Bureaucracies metastasize. The federal bureaucracies burden the economy in two ways: taxes exacted to fund their ever increasing payrolls and expansive and expensive regulations curbing private enterprise. The risk that regulators pose to business is up 79% from 2010—a burden that falls heavy on industry. http://www.wsj.com/articles/the-rust-belt-is-right-to-blame-obama-1482098189

Prior posts have detailed those abuses in two agencies: The Department of Education, [Archive Issue 18] and the Environmental Protection Agency [Archive Issue 21] both of which, while spending billions, failed to accomplish the intended goals.

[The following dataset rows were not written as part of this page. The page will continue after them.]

Lemma addServer_collision_orphans_witness :
  ∃ v' reply', zlookup (views ex_collision) (viewNum ex_collision) = Some v' ∧ ex_s2 ∈ v' ∧
    getView ex_collision = Ret reply' ex_collision ∧
    ∀ h ss, getServer h (gsr_view reply') = inr ss → ex_s2 ∉ ss.
Proof.
  apply (addServer_collision_orphans ex_two [ex_s1; ex_s2] {[ 100 := [ex_s1]; 200 := [ex_s2] ]}
    (Some 0) 200 ex_s3 [ex_s2]).
  - apply ex_two_wf.
  - vm_compute. reflexivity.
  - vm_compute. reflexivity.
  - vm_compute. reflexivity.
  - by apply list_elem_of_singleton.
  - discriminate.
  - intros k ss Hk. apply elem_of_map_to_list in Hk. vm_compute in Hk.
    repeat (apply elem_of_cons in Hk as [[= -> ->]|Hk]; [try reflexivity|]);
      try (by apply elem_of_nil in Hk); by intros Hs%list_elem_of_singleton.
  - vm_compute. reflexivity.
Defined.

(** The first server answers, the second one does not. *)
Definition ex_call (s : Server) : cache_exn + GetStatisticsReply :=
  if decide (s = ex_s1) then inr (mkStatistics 1 2 3 4 5 6 7 8) else inl TTransportException.

Lemma getStatistics_sums_witness :
  ∃ res, getStatistics ex_call ex_two = Ret res ex_two ∧ i64 (numGoodGets res) = 3.
Proof.
  destruct (getStatistics_sums ex_two [ex_s1; ex_s2] ex_call) as (res & Hok & Hf);
    [apply ex_two_wf|vm_compute; reflexivity|].
  exists res. split; [exact Hok|]. rewrite Hf; [vm_compute; reflexivity|].
  unfold counters. set_solver.
Defined.

Lemma receivePing_spec_witness :
  ∃ st' reply, receivePing (Some 7) ex_s3 ex_two = Ret reply st' ∧ pings st' !! ex_s3 = None.
Proof.
  destruct (receivePing_spec ex_two (Some 7) ex_s3 ex_two_wf) as (st' & reply & Hok & _ & _ & _ & _ & Hp).
  exists st', reply. split; [exact Hok|]. rewrite Hp. vm_compute. reflexivity.
Defined.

The DoE should be cut 25% each year with a goal of terminating it in four years. A 2010 Cato Institute Study demonstrated that a shut down would save $107 billion annually. http://www.downsizinggovernment.org/education/spending-cuts

The EPA's budget for 2016 was more than $8 billion and it had 15,000 employees. In its first seven years its budgets averaged a little over 1 billion dollars with 6000 employees.The EPA should be cut back to those levels while it is returned to the common sense of its original purpose. https://www.epa.gov/planandbudget/

These agencies were worse than ineffectual; they were harmful. Unfortunately, they are the rule.

Similar cuts need to be made in all the agencies. A wealth of information on waste can be found here. http://www.cagw.org/

There are remedies - Inspectors General. There are 73 federal offices of inspectors general...The offices employ special agents ... forensic auditors, or "audigators," evaluators, inspectors, administrative investigators, and a variety of other specialists. Their activities include the detection and prevention of fraud, waste, abuse, and mismanagement of the government programs and operations within their parent organizations.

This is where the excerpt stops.